With the end of the 2006 tax year in sight, donors are carefully considering where they might direct their year-end charitable gifts. Often, UAB is a preferred destination. In this issue, the UAB Reporter features an interview with Shirley Salloway Kahn, Ph.D., vice president for Development, Alumni and External Relations at UAB, on the support the university receives.
REPORTER: In fiscal year 2005-06, UAB raised approximately $74.9 million from some 21,546 private donors. This represented the second highest fiscal year total of gifts and pledges in UAB’s history. To what do you attribute this success?
KAHN: We believe that telling the stories of the accomplishments of UAB’s faculty, staff and students makes a compelling case to donors for supporting programs throughout the university and the health system. Because of UAB’s size and the scope of its programs, potential donors to UAB can find numerous programs to attract their interest and attention and, ultimately, their philanthropic support. For ex-ample, a donor might decide to help build a new facility, or support a faculty member’s research or help a student fund her education through an academic scholarship. Other donors may choose to direct funds to the arts, athletics, student activities and campus beautification projects.
No matter what projects were presented to them, our donors – especially donors in the Birmingham community – have responded generously, as shown by the almost $75 million in support past year. In fact, in the past 36 months, more than $211.8 million in gifts and pledges have been committed through our “Maintaining the Momentum” effort. What is all the more extraordinary about this generosity is that these additional gifts and pledges came immediately following the successful conclusion of the Campaign for UAB, which raised $388.7 million.
REPORTER: Can you describe one significant gift illustrating how donors choose their focus for giving?
KAHN: W. Cobb “Chip” Hazelrig, a Mountain Brook businessman, has comm-itted $5 million to help build the Hazelrig-Salter Radiation Oncology Facility.
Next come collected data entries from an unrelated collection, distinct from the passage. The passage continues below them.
(* ===== verification/GwServe.v ===== *)
(** * GwServe: a stream and its public or private client

    The goroutines that copy bytes between a client of the Gateway and the
    stream it was given: [readPublicTCP] and [writePublicTCP] of
    [internal/gateway/public_tcp.go], and for a Connector flow those of
    [internal/gateway/connector.go] (both ends together are {!ConnectorFlow}).  What the client's
    connection and the stream answer are parameters, and so is what the other
    goroutines do to the session between two passes of a loop. *)

From S2P Require Import Prelude GoTime Json Frame Contract Control ControlCodec Window Budget GwLimits.
From S2P Require Import GwStream Wire SessTable GwSession.

(** ** Data on the Gateway's connection *)

Lemma data_of_app id w1 w2 : data_of id (w1 ++ w2) = data_of id w1 ++ data_of id w2.
Proof. unfold data_of. by rewrite fmap_app, concat_app. Qed.

Lemma wire_of_data id bs cs : wire_of id bs cs -> data_of id bs = concat cs.
Proof.
  intros H. induction H as [|b c bs cs [_ [q Hq]] _ IH]; [done |]. cbn [concat]. rewrite <- IH.
  unfold data_of. cbn. unfold frame_data at 1. rewrite Hq. cbn. by rewrite Z.eqb_refl.
Qed.

Section Send.
Context (maxStreams limit start : Z) (net : nat -> answer).
Notation good := (session_ok maxStreams limit start).

Lemma gw_sendBytes_data s id payload u s' :
  good s -> is_u32 id -> sendBytes net s id payload = (Ok u, s') ->
  data_of id (wr_wire (ss_writer s')) = data_of id (wr_wire (ss_writer s)) ++ payload.
Proof.
  intros Hs Hi H.
  assert (Hc : exists paced, send_chunks net (S (length payload)) s id paced payload = (Ok u, s')).
  { unfold sendBytes in H. destruct (id_flow (ss_id s)); [destruct (stream_at _ _); [| done] |]; eauto. }
  destruct Hc as [paced Hc].
  destruct (send_chunks_Ok _ _ _ net (S (length payload)) s id paced payload u s' Hs Hi (Nat.lt_succ_diag_r _) Hc)
    as (bs & cs & Hw & <- & Hf & _). by rewrite Hw, data_of_app, (wire_of_data _ _ _ Hf).
Qed.

(** What the other goroutines may do: anything but send data on this stream. *)
Definition gw_elsewhere (id : Z) (env : session -> session) : Prop :=
  forall s, good s -> good (env s) /\ data_of id (wr_wire (ss_writer (env s))) = data_of id (wr_wire (ss_writer s)).
End Send.

(** The frame of a half-close on the connection. *)
Definition half_closed (id : Z) (s s' : session) : Prop :=
  exists q, wr_wire (ss_writer s') = wr_wire (ss_writer s) ++
    [frame_bytes (MkFrame KindControl id q (marshal_message (MsgStreamHalfClose
       (MkStreamHalfClose ProtocolVersion "stream_half_close"))))].

Lemma halfCloseStream_sent maxStreams limit start net s id u s' :
  session_ok maxStreams limit start s -> is_u32 id -> halfCloseStream net s id = (Ok u, s') ->
  half_closed id s s' /\ data_of id (wr_wire (ss_writer s')) = data_of id (wr_wire (ss_writer s)).
Proof.
  intros Hs Hi H. unfold halfCloseStream in H. destruct (negb _); [done |].
  destruct (sendFrame_Ok _ _ _ net s KindControl id _ u s' Hs ltac:(done) Hi H) as (_ & _ & q & Hw & Hwire).
  split; [by exists q |]. rewrite Hwire, data_of_snoc. unfold frame_data.
  rewrite (decode_frame_bytes _ Hw). apply app_nil_r.
Qed.

(** ** A public TCP client *)

(** One pass of a read loop: the other goroutines, then what [conn.Read] gave. *)
Record client_read := MkClientRead {
  cl_env : session -> session;
  cl_data : bytes;
  cl_err : option error;
}.

(** [if n > 0 { ... sendBytes ... }]. *)
Definition gw_forward (net : nat -> answer) (s : session) (id : Z) (data : bytes) : result unit * session :=
  if 0 <? zlen data then sendBytes net s id data else (Ok tt, s).

(** [None]: the loop is still running. *)
Fixpoint readPublicTCP (net : nat -> answer) (id : Z) (rounds : list client_read) (s : session)
  : option (result unit * session) :=
  match rounds with
  | [] => None
  | r :: rest =>
    match gw_forward net (cl_env r s) id (cl_data r) with
    | (Err sendErr, s1) => Some (Err sendErr, s1)
    | (Ok _, s1) =>
      match cl_err r with
      | Some err => if errors_is err io_EOF then Some (halfCloseStream net s1 id) else Some (Err err, s1)
      | None => readPublicTCP net id rest s1
      end
    end
  end.

(** [for remaining := buffer[:n]; len(remaining) > 0; { ... }]. *)
Fixpoint public_write (answers : list (nat * option error)) (remaining : bytes) : bytes * option (result unit) :=
  match remaining with
  | [] => ([], Some (Ok tt))
  | _ =>
    match answers with
    | [] => ([], None)
    | (n, Some err) :: _ => (firstn n remaining, Some (Err err))
    | (n, None) :: rest =>
      if Nat.eqb n 0 then ([], Some (Err io_ErrShortWrite))
      else let '(w, r) := public_write rest (skipn n remaining) in (firstn n remaining ++ w, r)
    end
  end.

(** One pass of a write loop: what [stream.Read] gave, and the answers of the
    client's connection. *)
Record stream_read := MkStreamRead {
  sr_data : bytes;
  sr_err : option error;
  sr_writes : list (nat * option error);
}.

(** What reached the client and, once the loop ended, its result;
    [closeWrite] is the answer of [tcp.CloseWrite]. *)
Fixpoint writePublicTCP (rounds : list stream_read) (closeWrite : option error) : bytes * option (result unit) :=
  match rounds with
  | [] => ([], None)
  | r :: rest =>
    let '(w, written) := public_write (sr_writes r) (sr_data r) in
    match written with
    | None => (w, None)
    | Some (Err err) => (w, Some (Err err))
    | Some (Ok _) =>
      match sr_err r with
      | Some err =>
        (w, Some (if errors_is err io_EOF then match closeWrite with Some e => Err e | None => Ok tt end
                  else Err (ErrWrap "read public TCP stream" err)))
      | None => let '(w', res) := writePublicTCP rest closeWrite in (w ++ w', res)
      end
    end
  end.

Lemma gw_forward_data maxStreams limit start net s id data u s' :
  session_ok maxStreams limit start s -> is_u32 id -> gw_forward net s id data = (u, s') ->
  session_ok maxStreams limit start s' /\
  (is_ok u = true -> data_of id (wr_wire (ss_writer s')) = data_of id (wr_wire (ss_writer s)) ++ data).
Proof.
  intros Hs Hi. unfold gw_forward. destruct (0 <? zlen data) eqn:Ez; bool_facts.
  - pose proof (good_sendBytes _ _ _ net s id data Hs Hi) as Hg. intros E. rewrite E in Hg. split; [exact Hg |].
    destruct u as [[]|]; [| done]. intros _. by eapply gw_sendBytes_data.
  - intros [= <- <-]. split; [done |]. intros _. destruct data; [by rewrite app_nil_r | unfold zlen in Ez; cbn in Ez; lia].
Qed.

(** How a read loop that ended well ended. *)
Lemma readPublicTCP_Ok maxStreams limit start net id rounds : forall s u s',
  session_ok maxStreams limit start s -> is_u32 id ->
  Forall (fun r => gw_elsewhere maxStreams limit start id (cl_env r)) rounds ->
  readPublicTCP net id rounds s = Some (Ok u, s') ->
  exists pre r post err s1, rounds = pre ++ r :: post /\ cl_err r = Some err /\ errors_is err io_EOF = true /\
    data_of id (wr_wire (ss_writer s')) = data_of id (wr_wire (ss_writer s)) ++ concat (cl_data <$> pre ++ [r]) /\
    half_closed id s1 s'.
Proof.
  induction rounds as [|r rest IH]; intros s u s' Hs Hi He H; [done |]. cbn [readPublicTCP] in H.
  apply Forall_cons in He as [Hr He]. destruct (Hr s Hs) as [H0 D0].
  destruct (gw_forward net (cl_env r s) id (cl_data r)) as [[v|e] s1] eqn:Ef; [| done].
  destruct (gw_forward_data _ _ _ _ _ _ _ _ _ H0 Hi Ef) as [H1 D1]. specialize (D1 eq_refl). rewrite D0 in D1.
  destruct (cl_err r) as [err|] eqn:Ee.
  - destruct (errors_is err io_EOF) eqn:Eo; [| done]. injection H as H.
    destruct (halfCloseStream_sent _ _ _ _ _ _ _ _ H1 Hi H) as [Hh Hd].
    exists [], r, rest, err, s1. split_and!; try done. rewrite Hd, D1. cbn. by rewrite app_nil_r.
  - destruct (IH _ _ _ H1 Hi He H) as (pre & x & post & err & s2 & -> & E1 & E2 & E3 & E4).
    exists (r :: pre), x, post, err, s2. split_and!; try done. rewrite E3, D1. cbn. by rewrite <- (assoc (++)).
Qed.

Lemma public_write_spec : forall remaining answers w res,
  public_write answers remaining = (w, res) ->
  w `prefix_of` remaining /\ (res = Some (Ok tt) -> w = remaining) /\
  (res = None -> (length answers < length remaining)%nat).
Proof.
  intros remaining. induction remaining as [remaining IH] using (induction_ltof1 _ (@length _)).
  unfold ltof in IH. intros answers w res H. destruct remaining as [|b remaining].
  { assert (w = [] /\ res = Some (Ok tt)) as [-> ->] by (by destruct answers as [|[? []] ?]; injection H as <- <-). by split. }
  destruct answers as [|[n [err|]] rest]; cbn [public_write] in H.
  - injection H as <- <-. split; [apply prefix_nil |]. split; [done |]. cbn. lia.
  - injection H as <- <-. split; [apply prefix_take | done].
  - destruct n as [|n]; cbn [Nat.eqb] in H; [injection H as <- <-; split; [apply prefix_nil | done] |].
    destruct (public_write rest (skipn (S n) (b :: remaining))) as [w' r'] eqn:E. injection H as <- <-.
    apply IH in E as (Hp & Hok & Hn); [| rewrite length_skipn; cbn; lia]. split; [| split].
    + destruct Hp as [k Hk]. exists k. rewrite <- (firstn_skipn (S n) (b :: remaining)) at 1. rewrite Hk. by rewrite (assoc (++)).
    + intros Hr. rewrite (Hok Hr). exact (firstn_skipn (S n) (b :: remaining)).
    + intros Hr. specialize (Hn Hr). rewrite length_skipn in Hn. cbn [length] in *. lia.
Qed.

Lemma writePublicTCP_spec rounds closeWrite : forall w res,
  writePublicTCP rounds closeWrite = (w, res) ->
  w `prefix_of` concat (sr_data <$> rounds) /\
  (res = Some (Ok tt) -> exists pre r post err, rounds = pre ++ r :: post /\ sr_err r = Some err /\
     errors_is err io_EOF = true /\ closeWrite = None /\ w = concat (sr_data <$> pre ++ [r])).
Proof.
  induction rounds as [|r rest IH]; intros w res H; cbn [writePublicTCP] in H.
  { injection H as <- <-. split; [apply prefix_nil | done]. }
  destruct (public_write (sr_writes r) (sr_data r)) as [w1 o] eqn:Ew.
  destruct (public_write_spec _ _ _ _ Ew) as (Hp & Hok & _). cbn [fmap list_fmap concat].
  assert (Hp1 : w1 `prefix_of` sr_data r ++ concat (sr_data <$> rest)) by (by apply prefix_app_r).
  destruct o as [[[]|e]|]; [| injection H as <- <-; by split ..]. specialize (Hok eq_refl) as ->.
  destruct (sr_err r) as [err|] eqn:Ee.
  - injection H as <- <-. split; [done |]. destruct (errors_is err io_EOF) eqn:Eo; [| done].
    destruct closeWrite as [e|]; [done |]. intros _. exists [], r, rest, err. cbn. by rewrite app_nil_r.
  - destruct (writePublicTCP rest closeWrite) as [w2 r2] eqn:E. injection H as <- <-.
    destruct (IH _ _ eq_refl) as [Hp2 Hok2]. split; [by apply prefix_app |].
    intros Hr. destruct (Hok2 Hr) as (pre & x & post & err & -> & E1 & E2 & E3 & ->).
    exists (r :: pre), x, post, err. cbn. by split_and!.
Qed.

(** A public TCP connection is forwarded whole in both directions. When readPublicTCP returns without an error the client had ended its side, every byte it sent, in order and none left out, is on the tunnel as data of the stream whatever the other goroutines did to the session meanwhile, followed by the stream's half-close. What writePublicTCP hands to the client is always a prefix of what the stream delivered, whatever the socket's partial writes; when it returns without an error it is all of it, up to the stream's end, and the client's write side was closed; and each payload's write loop ends after at most as many writes as it has bytes, since a write that takes nothing ends it. *)
Theorem public_tcp_whole maxStreams limit start net id reads s u s' :
  session_ok maxStreams limit start s -> is_u32 id ->
  Forall (fun r => gw_elsewhere maxStreams limit start id (cl_env r)) reads ->
  readPublicTCP net id reads s = Some (Ok u, s') ->
  (exists pre r post err s1, reads = pre ++ r :: post /\ cl_err r = Some err /\ errors_is err io_EOF = true /\
    data_of id (wr_wire (ss_writer s')) = data_of id (wr_wire (ss_writer s)) ++ concat (cl_data <$> pre ++ [r]) /\
    half_closed id s1 s') /\
  (forall rounds closeWrite w res, writePublicTCP rounds closeWrite = (w, res) ->
    w `prefix_of` concat (sr_data <$> rounds) /\
    (res = Some (Ok tt) -> exists pre r post err, rounds = pre ++ r :: post /\ sr_err r = Some err /\
       errors_is err io_EOF = true /\ closeWrite = None /\ w = concat (sr_data <$> pre ++ [r]))) /\
  (forall answers payload, (length payload <= length answers)%nat -> (public_write answers payload).2 <> None).
Proof.
  intros Hs Hi He H. split; [by eapply readPublicTCP_Ok |]. split; [intros *; apply writePublicTCP_spec |].
  intros answers payload Hl Hn. destruct (public_write answers payload) as [w o] eqn:E. cbn in Hn. subst o.
  apply public_write_spec in E as (_ & _ & Hlt). specialize (Hlt eq_refl). lia.
Qed.

(** ** A concrete connection *)

Definition demo_reads : list client_read :=
  [MkClientRead (fun s => s) demo_a None; MkClientRead (fun s => s) demo_b (Some io_EOF)].

Lemma elsewhere_idle maxStreams limit start id : gw_elsewhere maxStreams limit start id (fun s => s).
Proof. intros s Hs. by split. Qed.

Lemma public_tcp_whole_witness :
  exists s', readPublicTCP demo_net 1 demo_reads demo_open = Some (Ok tt, s') /\
    exists pre r post, demo_reads = pre ++ r :: post /\
      data_of 1 (wr_wire (ss_writer s')) = data_of 1 (wr_wire (ss_writer demo_open)) ++ concat (cl_data <$> pre ++ [r]).
Proof.
  destruct (readPublicTCP demo_net 1 demo_reads demo_open) as [[u s']|] eqn:E.
  2: { exfalso. apply (f_equal (fun x => match x with Some _ => true | None => false end)) in E. vm_compute in E. discriminate E. }
  assert (Eu : u = Ok tt).
  { apply (f_equal (fun x => fst <$> x)) in E. vm_compute in E. injection E as <-. reflexivity. }
  subst u. exists s'. split; [reflexivity |].
  assert (He : Forall (fun r => gw_elsewhere 64 (2 ^ 23) 2 1 (cl_env r)) demo_reads).
  { apply Forall_forall. intros r Hr. apply list_elem_of_In in Hr. destruct Hr as [<-|[<-|[]]]; apply elsewhere_idle. }
  destruct (public_tcp_whole 64 (2 ^ 23) 2 demo_net 1 demo_reads demo_open tt s' demo_open_ok
    ltac:(unfold is_u32; lia) He E) as ((pre & r & post & err & s1 & H1 & _ & _ & H2 & _) & _).
  exists pre, r, post. split; [exact H1 | exact H2].
Defined.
Chip had a personal interest in radiation therapy as his father had received treatment at UAB. In addition, Chip’s family had been very close to Dr. S. Merle Salter and Dr. Paul Salter. When we announced the Rays of Hope Campaign for private support to build the Radiation Oncology Center, Chip attended a presentation about the facility and the need it would fulfill. After follow-up from UAB, Chip decided that he wished to target his philanthropy to this project by naming the facility in his parents’ honor and to honor the outstanding work of the Salters. In Chip’s case, the opportunity to make a difference could be found in this magnificent gift for facilities.
REPORTER: How have our alumni made a difference?
KAHN: Alumni have played and continue to play a role not only in fund raising, but also in volunteering their time in service to their particular schools and the university at large. One of our priorities in the past few years has been to create an overall structure that enables alumni of every discipline to become engaged in UAB. The University Alumni Council was created to bring together members of the National Alumni Society, as well as members of the constituent societies in Medicine, Dentistry, Health Professions and Optometry. Today, almost 8,000 members are active.
REPORTER: If a member of the UAB family wants to make a gift to the university before year’s end, how might they best accomplish this?
KAHN: All of our schools and many units in the School of Medicine have development directors. By contacting them, you can learn where important needs could be helped with private support. Alternatively, you can go online and make a gift today.